Phred Quality Values and ABI 3700 Data

We are checking the accuracy of phred quality values when run on ABI 3700 chromatograms using quality value lookup tables calibrated for ABI 373/377 chromatograms. We used phred version 990722 for the tests described here.

Our goal is to determine the accuracy of the phred quality values on 3700 data using the current lookup tables in phred and whether we must modify phred for these data.

We obtained chromatograms and consensus sequence for finished human BAC projects from the Genome Sequencing Center at Washington University in Saint Louis, selecting projects with at least 10% ABI 3700 chromatograms. These projects contain 3700 chromatograms generated using dye primer and terminator chemistries with the POP5 matrix and dye terminator chemistry with the POP6 matrix. Essentially standard run conditions were used to generate these data except for the dye terminator POP6, which were run at 37C. Table 1 summarizes the quantities of aligned reads and bases that we used for this work.

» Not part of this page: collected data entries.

(** [df[df[label] != k]]: the rows whose value in the (single) column
    [label] differs from the integer [k].  With several columns of that
    label the comparison yields a frame, and indexing by a frame whose
    labels repeat is refused. *)
Definition filter_ne (label : string) (k : Z) (df : DataFrame) : result DataFrame :=
  sel ← getitem df label;
  match sel with
  | Series p _ =>
      OK {| index_name := index_name df;
            columns := columns df;
            rows := List.filter (fun r => negb (cell_eqb (nth p (snd r) Null) (Int k)))
                      (rows df) |}
  | SubFrame _ => Raise ValueError
  end.

(** [df.drop_duplicates()]: a row is dropped when an earlier row has the same
    cells in every column (index labels are not compared; missing values
    compare equal). *)
Fixpoint drop_dups (seen : list (list cell)) (rs : list (cell * list cell))
  : list (cell * list cell) :=
  match rs with
  | [] => []
  | r :: rs' =>
      if existsb (cells_eqb (snd r)) seen then drop_dups seen rs'
      else r :: drop_dups (snd r :: seen) rs'
  end.

Definition drop_duplicates (df : DataFrame) : DataFrame :=
  {| index_name := index_name df;
     columns := columns df;
     rows := drop_dups [] (rows df) |}.

End Pandas.

(* ===================================================================== *)
(** * The Cleaner: [clean_data]                                           *)
(* ===================================================================== *)

Import Pandas.

Definition semicolon : ascii := ";"%char.
Definition dash : ascii := "-"%char.

(** [lambda x: x.split('-')[0]] *)
Definition name_of_token (x : cell) : result string :=
  match x with
  | Str s => first_item (PyStr.split dash s)
  | _ => Raise AttributeError
  end.

(** [lambda x: x[-1]] *)
Definition last_of (x : cell) : result cell :=
  match x with
  | Str s =>
      match PyStr.last_char s with
      | Some c => OK (Str (String c EmptyString))
      | None => Raise IndexError
      end
  | _ => Raise TypeError
  end.

(** [categories[column] = f(categories[column])].  When [column] labels
    several columns the right-hand side is a frame; [apply] then hands whole
    columns to the lambda, whose [x[-1]] is a failing label lookup. *)
Definition assign_column (f : list cell -> result (list cell))
    (categories : DataFrame) (column : string) : result DataFrame :=
  sel ← getitem categories column;
  match sel with
  | Series p values =>
      values' ← f values;
      OK {| index_name := index_name categories;
            columns := columns categories;
            rows := set_column p values' (rows categories) |}
  | SubFrame _ => Raise KeyError
  end.

(** The body of [for column in categories]. *)
Definition convert_column (categories : DataFrame) (column : string) : result DataFrame :=
  categories ← assign_column (traverse last_of) categories column;
  assign_column to_numeric categories column.

(** Line 42: [df['categories'].str.split(';', expand=True)]; a sub-frame
    has no [str] accessor. *)
Definition split_categories (df : DataFrame) : result (list (list cell)) :=
  sel ← getitem df "categories";
  match sel with
  | Series _ values => OK (str_split_expand semicolon values)
  | SubFrame _ => Raise AttributeError
  end.

(** Lines 45 and 46: the names taken from the first row of the token
    matrix. *)
Definition colnames_of (categories : list (list cell)) : result (list string) :=
  row ← iloc0 categories;
  traverse name_of_token row.

(** [category_colnames] as a function of the merged record set. *)
Definition category_colnames (df : DataFrame) : result (list string) :=
  categories ← split_categories df;
  colnames_of categories.

(** Lines 42 to 52: the numeric [categories] frame, which has the index of
    [df], the derived names as column labels, and every column converted in
    turn by the loop. *)
Definition decode_categories (df : DataFrame) : result DataFrame :=
  categories ← split_categories df;
  category_colnames ← colnames_of categories;
  let categories :=
    {| index_name := index_name df;
       columns := category_colnames;
       rows := combine (map fst (rows df)) categories |} in
  foldM convert_column (columns categories) categories.

Definition clean_data (df : DataFrame) : result DataFrame :=
  (* lines 42 to 52 *)
  categories ← decode_categories df;
  (* df = pd.concat([df, categories], axis = 1) *)
  let df := concat_axis1 df categories in
  (* df.drop('categories', axis = 1, inplace = True) *)
  df ← drop "categories" df;
  (* df.drop('child_alone', axis = 1, inplace = True) *)
  df ← drop "child_alone" df;
  (* df = df[df['related'] != 2] *)
  df ← filter_ne "related" 2 df;
  (* df.drop_duplicates(inplace=True) *)
  OK (drop_duplicates df).


(** ** Notions used to state the Cleaner's properties *)

(** What the loop body does to one cell: [x[-1]], then [pd.to_numeric]. *)
Definition decode_cell (x : cell) : result cell :=
  v ← last_of x; to_numeric1 v.

(** [v] is the last character of the token [tok], read as a decimal digit. *)
Definition decoded_token (tok : string) (v : cell) : Prop :=
  exists d : ascii,
    PyStr.last_char tok = Some d /\ PyStr.is_digit d = true /\ v = Int (PyStr.digit_value d).

(** The name portion of a [name-value] token as the specification words it:
    the text before the last [-]-delimited segment ([x.rsplit('-', 1)[0]]). *)
Definition name_before_last_dash (tok : string) : string :=
  match PyStr.split dash tok with
  | [] | [_] => tok
  | parts => PyStr.join dash (PyStr.but_last parts)
  end.

(** The name the code takes: the text before the first [-]. *)
Definition name_before_first_dash (tok : string) : string :=
  match PyStr.split dash tok with
  | [] => tok
  | first :: _ => first
  end.

(** The value that a row holds in the column labelled [label], when exactly
    one column carries that label. *)
Definition value_of (label : string) (df : DataFrame) (r : cell * list cell)
  : option cell :=
  match positions label (columns df) with
  | [p] => nth_error (snd r) p
  | _ => None
  end.

(** Some row has no [categories] string (a missing value after the join). *)
Definition has_null_categories (df : DataFrame) : Prop :=
  exists p r, positions "categories" (columns df) = [p] /\
              In r (rows df) /\ nth p (snd r) Null = Null.

(** Number of occurrences of a character in a string. *)
Fixpoint count_char (c : ascii) (s : string) : nat :=
  match s with
  | EmptyString => 0%nat
  | String x s' => ((if Ascii.eqb x c then 1 else 0) + count_char c s')%nat
  end.

(** The columns that survive both [drop] calls. *)
Definition kept (c : string) : bool :=
  keeps "categories" c && keeps "child_alone" c.

(* ===================================================================== *)
(** * Column types                                                        *)
(* ===================================================================== *)

(** pandas stores a column under one type, and both [read_csv] and [merge]
    act on it.  The type is read off the cells here: a column that holds text
    is an [object] column, a numeric column with a missing value is a
    [float64] column, and a column of integers is [int64], or [uint64] when
    an integer does not fit 64 signed bits. *)
Module Dtype.

Inductive dtype : Type := Int64 | UInt64 | Float64 | Object.

Definition is_str (c : cell) : bool :=
  match c with Str _ => true | _ => false end.

Definition is_null (c : cell) : bool :=
  match c with Null => true | _ => false end.

Definition fits_int64 (c : cell) : bool :=
  match c with
  | Int z => (- 2 ^ 63 <=? z) && (z <? 2 ^ 63)
  | _ => true
  end.

Definition fits_uint64 (c : cell) : bool :=
  match c with
  | Int z => (0 <=? z) && (z <? 2 ^ 64)
  | _ => false
  end.

Definition dtype_of (col : list cell) : dtype :=
  if existsb is_str col then Object
  else if existsb is_null col then Float64
  else match col with
       | [] => Object
       | _ => if forallb fits_int64 col then Int64 else UInt64
       end.

(** The integer nearest to [z] among those a 64-bit float represents
    (53 significant bits, ties to the even one): what a cast of an integer
    to [float64] yields.  Magnitudes beyond the range of a float do not
    occur among 64-bit integers. *)
Definition round_f64 (z : Z) : Z :=
  let a := Z.abs z in
  let e := Z.log2 a - 52 in
  if e <=? 0 then z
  else
    let q := Z.shiftr a e in
    let r := Z.land a (Z.ones e) in
    let half := Z.shiftl 1 (e - 1) in
    let q' := if r <? half then q
              else if half <? r then q + 1
              else if Z.even q then q else q + 1 in
    Z.sgn z * Z.shiftl q' e.

Definition as_float (c : cell) : cell :=
  match c with
  | Int z => Int (round_f64 z)
  | _ => c
  end.

(** [str(n)]: the decimal numeral of an integer. *)
Fixpoint decimal_digits (fuel : nat) (n : N) (acc : string) : string :=
  match fuel with
  | O => acc
  | S fuel' =>
      let acc' := String (ascii_of_N (48 + n mod 10)%N) acc in
      if (n / 10 =? 0)%N then acc' else decimal_digits fuel' (n / 10) acc'
  end.

Definition decimal (z : Z) : string :=
  let n := Z.to_N (Z.abs z) in
  let digits := decimal_digits (S (N.to_nat (N.log2 n))) n EmptyString in
  if z <? 0 then String "-"%char digits else digits.

Definition as_text (c : cell) : cell :=
  match c with
  | Int z => Str (decimal z)
  | _ => c
  end.

(** A key that a cast to [float64] leaves as it is: an integer of magnitude
    at most 2^53; text and missing values are never rounded. *)
Definition exact (c : cell) : bool :=
  match c with
  | Int z => Z.abs z <=? 2 ^ 53
  | _ => true
  end.

End Dtype.

(* ===================================================================== *)
(** * The Loader: [load_data]                                             *)
(* ===================================================================== *)

Module Merge.

(** Where [on=[name]] finds its key in a frame: a column label or the name
    of the index.  A name that is both, or that labels several columns, is
    refused as ambiguous. *)
Inductive key_ref : Type :=
| KeyColumn (p : nat)
| KeyIndex.

Definition is_level (name : string) (df : DataFrame) : bool :=
  match index_name df with
  | Some n => String.eqb n name
  | None => false
  end.

Definition resolve_key (name : string) (df : DataFrame) : result key_ref :=
  match positions name (columns df), is_level name df with
  | [], true => OK KeyIndex
  | [], false => Raise KeyError
  | [p], false => OK (KeyColumn p)
  | _, _ => Raise ValueError
  end.

Definition key_of (k : key_ref) (r : cell * list cell) : cell :=
  match k with
  | KeyColumn p => nth p (snd r) Null
  | KeyIndex => fst r
  end.

Definition remove_at {A : Type} (p : nat) (l : list A) : list A :=
  firstn p l ++ skipn (S p) l.

(** The right frame without its key (the key column, or the index level). *)
Definition without_key {A : Type} (k : key_ref) (l : list A) : list A :=
  match k with
  | KeyColumn p => remove_at p l
  | KeyIndex => l
  end.

(** Labels carried by both sides get the suffixes [_x] and [_y]. *)
Definition with_suffix (sfx : string) (others : list string) (cols : list string)
  : list string :=
  map (fun c => if existsb (String.eqb c) others then c +:+ sfx else c) cols.

(** How the keys of the two frames are compared.  Keys of the same type are
    compared as they are (two missing values are equal); two numeric key
    columns of different types are both cast to [float64] first, and so are
    two [float64] columns, which hold floats already. *)
Definition coerces (dl dr : Dtype.dtype) : bool :=
  match dl, dr with
  | Dtype.Object, _ | _, Dtype.Object => false
  | Dtype.Int64, Dtype.Int64 | Dtype.UInt64, Dtype.UInt64 => false
  | _, _ => true
  end.

Definition same_key (coerce : bool) (a b : cell) : bool :=
  if coerce then cell_eqb (Dtype.as_float a) (Dtype.as_float b) else cell_eqb a b.

(** A numeric key column is not merged with a column of text
    ([ValueError]), unless one of the two has no rows. *)
Definition numeric (d : Dtype.dtype) : bool :=
  match d with Dtype.Object => false | _ => true end.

Table 1. Aligned Reads and Bases
chemistry matrix number projects number reads number bases
primer POP5 9 5767 3477864
terminator POP5 18 10177 6354554
terminator POP6 12 8274 4354631

Methods

We performed the following procedures to process the data for these tests.

Results

Dye Primer POP5
The dye primer POP5 quality value accuracy plot shows good quality value accuracy up to about quality value 25. For larger phred quality values, the observed quality values are progressively lower, meaning that phred underestimates the error rates. We examined discrepancies with assigned quality values of 40 and higher and found a greater tendency to form compressions in comparison to slab gel runs. Many of the additional compressions have stem/loop motifs that are not a problem with slab gels. We consider the number of aligned bases used in this test to be marginal and hope to obtain additional data in the near future to improve our confidence in the result.

Dye Terminator POP5
The dye terminator POP5 quality value accuracy plot shows consistently good agreement between the phred and observed quality values up to quality value 30. For higher phred quality values, the observed quality values vary around the phred values without an apparent trend, suggesting that the variations are due to statistical fluctuations resulting from the relatively small number of aligned bases used for the test.

Dye Terminator POP6
The dye terminator POP6 quality value accuracy plot shows consistently good agreement between the phred and observed quality values up to and slightly above quality value 30. For higher phred quality values, the observed quality values, again, vary around the phred values without a clear trend, suggesting that the variations are due to the relatively small number of aligned bases. need more data

Conclusions

Based on these limited data sets, it appears that the current phred version (990722) assigns quality values with good accuracy up to quality value 25 for all tested dye chemistry/matrix run combinations. For dye primer chemistry run in the POP5 matrix, the phred quality values above 25 show a trend of progressively overestimating the quality. This trend appears to be due to a greater tendency of the strands to form compressions during the electrophoresis in comparison to slab gel runs, suggesting that we will need to modify phred to recognize a greater range of stem/loop motifs, and possibly create a quality value lookup table specifically for it. For dye terminator chemistry run on the POP5 and POP6 matrices, the phred quality values maintain good accuracy up to about quality value 30. Between phred quality values 30 and 40, the observed quality values exhibit modest, apparently random, variation around the phred quality values; the variation increases above quality value 40. This indicates that the phred quality values are generally valid for these dye terminator data but we need additional data to improve our confidence in the tests.

References and Notes

Ewing, B. & Green, P. Basecalling of automated sequencer traces using phred. II. Error probabilities. Genome Res. 8, 186-194 (1998).

Acknowledgements

We express appreciation for the efforts of the Genome Sequencing Center of Washington University to produce high quality finished projects, which are essential for these tests, and acknowledge their invaluable generosity and assistance in providing us with them.

This page was updated on 11 August 2000.